I think this is rarely of research interest when one has this kind of
"factorial" layout.
So, if this is what the omnibus test is doing, what about the
individual paramters. Looking at Ricardo's initial example
----------------------------------------------------------------------------
y | Odds Ratio Std. Err. z P>|z| [95% Conf. Int.]

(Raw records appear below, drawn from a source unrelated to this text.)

(** A varint written with enough fuel is read back. *)
Lemma varint_roundtrip (n : nat) (value : Z) (rest : list Z) :
  0 <= value < 2 ^ (7 * Z.of_nat (S n)) ->
  Wire.read_varint (S n) (Wire.varint (S n) value ++ rest) = Some (value, rest).
Proof.
  revert value. induction n as [|n IH]; intros value Hv.
  - cbn [Wire.varint]. change (2 ^ (7 * Z.of_nat 1)) with 128 in Hv.
    assert ((value <? 128) = true) as Hlt by (apply Z.ltb_lt; lia).
    rewrite Hlt. cbn [app Wire.read_varint]. by rewrite Hlt.
  - remember (S n) as m eqn:Hm. cbn [Wire.varint].
    destruct (Z.ltb_spec value 128) as [Hlt|Hge].
    + cbn [app Wire.read_varint].
      by assert ((value <? 128) = true) as -> by (apply Z.ltb_lt; lia).
    + cbn [app Wire.read_varint].
      destruct (varint_continuation value) as [Hbyte Hlow]; [lia|].
      pose proof (Z.mod_pos_bound value 128) as Hmod.
      rewrite Hbyte.
      assert ((value mod 128 + 128 <? 128) = false) as -> by (apply Z.ltb_ge; lia).
      rewrite Z.shiftr_div_pow2 by lia. change (2 ^ 7) with 128.
      rewrite IH.
      * rewrite Hlow, Z.shiftl_mul_pow2 by lia.
        rewrite lor_high; [|lia|change (2 ^ 7) with 128; lia].
        change (2 ^ 7) with 128.
        by rewrite (Z.div_mod value 128) at 3 by lia; rewrite Z.add_comm, Z.mul_comm.
      * subst m. split; [apply Z.div_pos; lia|].
        apply Z.div_lt_upper_bound; [lia|].
        replace (7 * Z.of_nat (S (S n))) with (7 + 7 * Z.of_nat (S n)) in Hv by lia.
        rewrite Z.pow_add_r in Hv by lia. change (2 ^ 7) with 128 in Hv. lia.
Qed.

Lemma read_write_varint (value : Z) (rest : list Z) :
  Wire.read_varint 10 (Wire.write_varint value ++ rest) = Some (Int.uint64 value, rest).
Proof.
  unfold Wire.write_varint. apply varint_roundtrip.
  unfold Int.uint64. pose proof (Z.mod_pos_bound value (2 ^ 64)).
  change (7 * Z.of_nat 10) with 70.
  assert (2 ^ 64 < 2 ^ 70) by (apply Z.pow_lt_mono_r; lia). lia.
Qed.

Lemma write_varint_nonempty (value : Z) : Wire.write_varint value <> [].
Proof.
  unfold Wire.write_varint. cbn [Wire.varint].
  by destruct (Int.uint64 value <? 128).
Qed.

(** The key of a field is read back as its tag and its wire type. *)
Lemma read_key (tag wire_type : Z) (rest : list Z) :
  0 <= tag < 2 ^ 29 -> 0 <= wire_type < 8 ->
  exists k,
    Wire.read_varint 10 (Wire.key tag wire_type ++ rest) = Some (k, rest) /\
    Z.shiftr k 3 = tag /\ Z.land k 7 = wire_type.
Proof.
  intros Htag Hwt. exists (wire_type + tag * 2 ^ 3).
  assert (Z.lor (Z.shiftl tag 3) wire_type = wire_type + tag * 2 ^ 3) as Hkey.
  { rewrite Z.shiftl_mul_pow2, Z.lor_comm by lia. apply lor_high; [lia|].
    change (2 ^ 3) with 8. lia. }
  change (2 ^ 3) with 8 in *. change (2 ^ 29) with 536870912 in Htag.
  split; [|split].
  - unfold Wire.key. rewrite read_write_varint, Hkey. do 2 f_equal.
    unfold Int.uint64, Int.uint32.
    change (2 ^ 32) with 4294967296. change (2 ^ 64) with 18446744073709551616.
    rewrite (Z.mod_small (wire_type + tag * 8)) by lia. by rewrite Z.mod_small by lia.
  - rewrite Z.shiftr_div_pow2 by lia. change (2 ^ 3) with 8.
    symmetry. apply Z.div_unique_pos with (r := wire_type); lia.
  - change 7 with (Z.ones 3). rewrite Z.land_ones by lia. change (2 ^ 3) with 8.
    symmetry. apply Z.mod_unique_pos with (q := tag); lia.
Qed.

Lemma field_bytes_writer (tag : Z) (fields : list pbf_field) :
  Wire.field_bytes (pbf_writer tag fields) =
  Wire.length_delimited tag (Wire.pbf_bytes fields).
Proof.
  cbn [Wire.field_bytes]. f_equal. unfold Wire.pbf_bytes.
  induction fields as [|f fields IH]; [done|]. cbn [map concat]. by rewrite IH.
Qed.

Lemma read_field_varint (tag value : Z) (rest : list Z) :
  0 <= tag < 2 ^ 29 ->
  Wire.read_field ((Wire.key tag 0 ++ Wire.write_varint value) ++ rest)
  = Some (tag, Wire.wire_varint (Int.uint64 value), rest).
Proof.
  intros Htag. unfold Wire.read_field. rewrite <- app_assoc.
  destruct (read_key tag 0 (Wire.write_varint value ++ rest)) as (k & -> & -> & ->);
    [done | lia|].
  by rewrite read_write_varint.
Qed.

Lemma read_field_bool (tag : Z) (b : bool) (rest : list Z) :
  0 <= tag < 2 ^ 29 ->
  Wire.read_field ((Wire.key tag 0 ++ [if b then 1 else 0]) ++ rest)
  = Some (tag, Wire.wire_varint (if b then 1 else 0), rest).
Proof.
  intros Htag. unfold Wire.read_field. rewrite <- app_assoc.
  destruct (read_key tag 0 ([if b then 1 else 0] ++ rest)) as (k & -> & -> & ->);
    [done | lia|].
  by destruct b.
Qed.

Lemma read_field_fixed64 (tag value : Z) (rest : list Z) :
  0 <= tag < 2 ^ 29 ->
  Wire.read_field ((Wire.key tag 1 ++ Wire.le64 value) ++ rest)
  = Some (tag, Wire.wire_fixed64 (Wire.le64 value), rest).
Proof.
  intros Htag. unfold Wire.read_field. rewrite <- app_assoc.
  destruct (read_key tag 1 (Wire.le64 value ++ rest)) as (k & -> & -> & ->);
    [done | lia|].
  assert (length (Wire.le64 value) = 8%nat) as Hlen by reflexivity.
  assert ((8 <=? vec_size (Wire.le64 value ++ rest)) = true) as ->.
  { apply Z.leb_le. unfold vec_size. rewrite length_app, Hlen. lia. }
  by rewrite take_app_length', drop_app_length'.
Qed.

Lemma read_field_bytes (tag : Z) (payload rest : list Z) :
  0 <= tag < 2 ^ 29 -> vec_size payload < 2 ^ 32 ->
  Wire.read_field
    ((Wire.key tag 2 ++ Wire.write_varint (Int.uint32 (vec_size payload)) ++ payload)
     ++ rest)
  = Some (tag, Wire.wire_bytes payload, rest).
Proof.
  intros Htag Hlen. unfold Wire.read_field. rewrite <- !app_assoc.
  destruct (read_key tag 2
              (Wire.write_varint (Int.uint32 (vec_size payload)) ++ payload ++ rest))
    as (k & -> & -> & ->); [done | lia|].
  rewrite read_write_varint.
  assert (Int.uint64 (Int.uint32 (vec_size payload)) = vec_size payload) as ->.
  { unfold Int.uint64, Int.uint32, vec_size in *.
    assert (2 ^ 32 < 2 ^ 64) by (apply Z.pow_lt_mono_r; lia).
    rewrite (Z.mod_small (Z.of_nat (length payload))) by lia.
    rewrite Z.mod_small; lia. }
  assert ((vec_size payload <=? vec_size (payload ++ rest)) = true) as ->.
  { apply Z.leb_le. unfold vec_size. rewrite length_app. lia. }
  unfold vec_size. rewrite Nat2Z.id.
  by rewrite take_app_length, drop_app_length.
Qed.

(** A field that fits is read back as [wire_of] says, and a field that was
    rolled back has left no byte. *)
Lemma read_field_of (f : pbf_field) (rest : list Z) :
  fits f ->
  match wire_of f with
  | Some (tag, value) =>
      Wire.read_field (Wire.field_bytes f ++ rest) = Some (tag, value, rest) /\
      Wire.field_bytes f <> []
  | None => Wire.field_bytes f = []
  end.
Proof.
  intros [Htag Hlen].
  assert (forall tag wire_type more, Wire.key tag wire_type ++ more <> []) as Hkey.
  { intros tag wire_type more H. apply app_eq_nil in H as [H _].
    by apply write_varint_nonempty in H. }
  destruct f as [tag v|tag v|tag v|tag b|tag s|tag d|tag elements|tag fields];
    cbn [field_tag field_payload] in *; cbn [wire_of].
  - split; [by apply read_field_varint | apply Hkey].
  - split; [by apply read_field_varint | apply Hkey].
  - split; [by apply read_field_varint | apply Hkey].
  - split; [by apply read_field_bool | apply Hkey].
  - split; [by apply read_field_bytes | apply Hkey].
  - split; [by apply read_field_fixed64 | apply Hkey].
  - cbn [Wire.field_bytes field_payload]. unfold Wire.length_delimited.
    destruct (concat (map Wire.write_varint elements)) as [|b payload] eqn:E; [done|].
    split; [by apply read_field_bytes | apply Hkey].
  - rewrite field_bytes_writer. cbn [field_payload]. unfold Wire.length_delimited.
    destruct (Wire.pbf_bytes fields) as [|b payload] eqn:E; [done|].
    split; [by apply read_field_bytes | apply Hkey].
Qed.

(** A message whose fields fit is read back field by field. *)
Lemma read_fields_of (fields : list pbf_field) (fuel : nat) :
  Forall fits fields -> (length (Wire.pbf_bytes fields) <= fuel)%nat ->
  Wire.read_fields fuel (Wire.pbf_bytes fields) = Some (omap wire_of fields).
Proof.
  revert fuel. induction fields as [|f fields IH]; intros fuel Hfits Hfuel.
  - by destruct fuel.
  - apply Forall_cons in Hfits as [Hf Hfits].
    change (Wire.pbf_bytes (f :: fields))
      with (Wire.field_bytes f ++ Wire.pbf_bytes fields) in *.
    pose proof (read_field_of f (Wire.pbf_bytes fields) Hf) as Hread.
    simpl omap. destruct (wire_of f) as [[tag value]|].
    + destruct Hread as [Hread Hne].
      destruct (Wire.field_bytes f) as [|b bytes] eqn:E; [done|].
      rewrite length_app in Hfuel. cbn [length] in Hfuel.
      destruct fuel as [|fuel]; [lia|].
      cbn [app Wire.read_fields]. cbn [app] in Hread. rewrite Hread.
      rewrite IH; [done | done | lia].
    + rewrite Hread in *. cbn [app] in *. by apply IH.
Qed.

Lemma read_message_of (fields : list pbf_field) :
  Forall fits fields ->
  Wire.read_message (Wire.pbf_bytes fields) = Some (omap wire_of fields).
Proof. intros Hfits. by apply read_fields_of. Qed.

(** ** The two layers in the bytes of the tile *)

Lemma payload_le_field (f : pbf_field) :
  vec_size (field_payload f) <= vec_size (Wire.field_bytes f).
Proof.
  assert (forall tag payload,
            vec_size payload <= vec_size (Wire.length_delimited tag payload)) as Hld.
  { intros tag [|b payload]; [done|]. unfold Wire.length_delimited, vec_size.
    rewrite !length_app. lia. }
  destruct f as [tag v|tag v|tag v|tag b|tag s|tag d|tag elements|tag fields];
    try (unfold vec_size; cbn [field_payload length]; lia).
  - cbn [field_payload Wire.field_bytes]. unfold vec_size. rewrite !length_app. lia.
  - cbn [field_payload Wire.field_bytes]. apply Hld.
  - rewrite field_bytes_writer. cbn [field_payload]. apply Hld.
Qed.

Lemma field_le_message (f : pbf_field) (fields : list pbf_field) :
  f ∈ fields -> vec_size (Wire.field_bytes f) <= vec_size (Wire.pbf_bytes fields).
Proof.
  unfold Wire.pbf_bytes, vec_size. induction 1 as [f fields|f g fields _ IH];
    cbn [map concat]; rewrite length_app; lia.
Qed.

(** The fields of a message that is smaller than 4 GiB fit, as far as their
    lengths are concerned. *)
Lemma fits_of_small (fields : list pbf_field) :
  vec_size (Wire.pbf_bytes fields) < 2 ^ 32 ->
  Forall (fun f => 0 <= field_tag f < 2 ^ 29) fields ->
  Forall fits fields.
Proof.
  intros Hsmall Htags. apply Forall_forall. intros f Hin.
  rewrite Forall_forall in Htags. split; [by apply Htags|].
  pose proof (payload_le_field f). pose proof (field_le_message f fields Hin). lia.
Qed.

Lemma wire_of_tag (f : pbf_field) (tag : Z) (value : Wire.wire_value) :
  wire_of f = Some (tag, value) -> tag = field_tag f.
Proof.
  destruct f as [t v|t v|t v|t b|t s|t d|t elements|t fields]; cbn [wire_of field_tag];
    try (by intros [= <- _]);
    by destruct (field_payload _); [|intros [= <- _]].
Qed.

(** Fields with other tags do not show up under a tag. *)
Lemma fields_with_other (tag : Z) (fields : list pbf_field) :
  Forall (fun f => field_tag f <> tag) fields ->
  fields_with tag (omap wire_of fields) = [].
Proof.
  unfold fields_with. induction 1 as [|f fields Hf _ IH]; [done|].
  simpl omap. destruct (wire_of f) as [[tag' value]|] eqn:E; [|done].
  cbn [List.filter fst]. apply wire_of_tag in E as ->.
  by assert ((field_tag f =? tag) = false) as -> by (by apply Z.eqb_neq).
Qed.

(** The fields that follow the three fields at the head of a layer are
    features (2), keys (3) and values (4). *)
Lemma has_tag_field_tag (tag : Z) (f : pbf_field) :
  has_tag tag f = true -> field_tag f = tag.
Proof. destruct f; cbn; try discriminate. by intros ?%Z.eqb_eq. Qed.

(** A layer that starts with its version, name and extent, followed by
    fields with the tags 2 to 4, is read back with exactly that version,
    name and extent. *)
Lemma layer_read_back (name : string) (body : list pbf_field) :
  let fields :=
    [ add_uint32 vector_tile.VERSION_TAG 2;
      add_string vector_tile.NAME_TAG name;
      add_uint32 vector_tile.EXTENT_TAG vector_tile.EXTENT ] ++ body in
  Forall (fun f => 2 <= field_tag f <= 4) body ->
  vec_size (Wire.pbf_bytes fields) < 2 ^ 32 ->
  exists layer,
    decode_layer (vector_tile.LAYER_TAG, Wire.wire_bytes (Wire.pbf_bytes fields))
    = Some layer /\
    wire_of (pbf_writer vector_tile.LAYER_TAG fields)
    = Some (vector_tile.LAYER_TAG, Wire.wire_bytes (Wire.pbf_bytes fields)) /\
    fields_with vector_tile.NAME_TAG layer = [Wire.wire_bytes (Wire.string_bytes name)] /\
    fields_with vector_tile.VERSION_TAG layer = [Wire.wire_varint 2] /\
    fields_with vector_tile.EXTENT_TAG layer = [Wire.wire_varint 4096].
Proof.
  intros fields Hbody Hsmall.
  assert (Forall fits fields) as Hfits.
  { apply fits_of_small; [done|]. apply Forall_app. split.
    - repeat (apply Forall_cons; split;
                [cbn [field_tag];
                 unfold vector_tile.VERSION_TAG, vector_tile.NAME_TAG,
                   vector_tile.EXTENT_TAG; lia|]).
      done.
    - eapply Forall_impl; [exact Hbody|]. intros f Hf.
      change (2 ^ 29) with 536870912. cbn beta in Hf. lia. }
  exists (omap wire_of fields). split; [|split].
  - cbn [decode_layer]. change (vector_tile.LAYER_TAG =? vector_tile.LAYER_TAG) with true.
    by apply read_message_of.
  - cbn [wire_of field_payload].
    destruct (Wire.pbf_bytes fields) as [|b bytes] eqn:E; [|done].
    exfalso. unfold fields, Wire.pbf_bytes in E. cbn [app map concat] in E.
    apply app_eq_nil in E as [E _]. cbn [Wire.field_bytes] in E.
    apply app_eq_nil in E as [E _]. by apply write_varint_nonempty in E.
  - unfold fields. rewrite omap_app. unfold fields_with.
    rewrite List.filter_app, map_app.
    fold (fields_with vector_tile.NAME_TAG (omap wire_of body)).
    fold (fields_with vector_tile.VERSION_TAG (omap wire_of body)).
    fold (fields_with vector_tile.EXTENT_TAG (omap wire_of body)).
    rewrite !fields_with_other;
      try (eapply Forall_impl; [exact Hbody|]; intros f Hf; cbn beta in Hf;
           unfold vector_tile.NAME_TAG, vector_tile.VERSION_TAG, vector_tile.EXTENT_TAG;
           lia).
    rewrite !List.filter_app, !map_app.
    fold (fields_with vector_tile.VERSION_TAG (omap wire_of body)).
    fold (fields_with vector_tile.EXTENT_TAG (omap wire_of body)).
    rewrite !fields_with_other;
      try (eapply Forall_impl; [exact Hbody|]; intros f Hf; cbn beta in Hf;
           unfold vector_tile.NAME_TAG, vector_tile.VERSION_TAG, vector_tile.EXTENT_TAG;
           lia).
    by repeat split.
Qed.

-----------+----------------------------------------------------------------
a#b |
0 1 | 1.567419 .2804138 2.51 0.012 1.1038 2.2256
1 0 | 1.447424 .2588797 2.07 0.039 1.0194 2.0551
1 1 | 1.211988 .2246236 1.04 0.300 .84283 1.7428
----------------------------------------------------------------------------
Note how this is much like a "oneway" layout of the data, where there are four groups, and one of the groups is an omitted group (the group a=0 b=0 is the omitted group). So, each of these parameters is testing whether the "cell" differs from the omitted cell. That is, the first parameter tests whether the cell labeled a=0 b=1 differs from the cell a=0 b=0. It is as though the design had been converted into having four groups (labled 1 2 3 4, and group 1 is the omitted group corresponding to a=0 b=0). Then, the tests compare group 2 vs. 1, group 3 vs 1, and group 4 vs. 1. The omnibus test of all the parameters, as noted above, tests the equality of all of the cell means.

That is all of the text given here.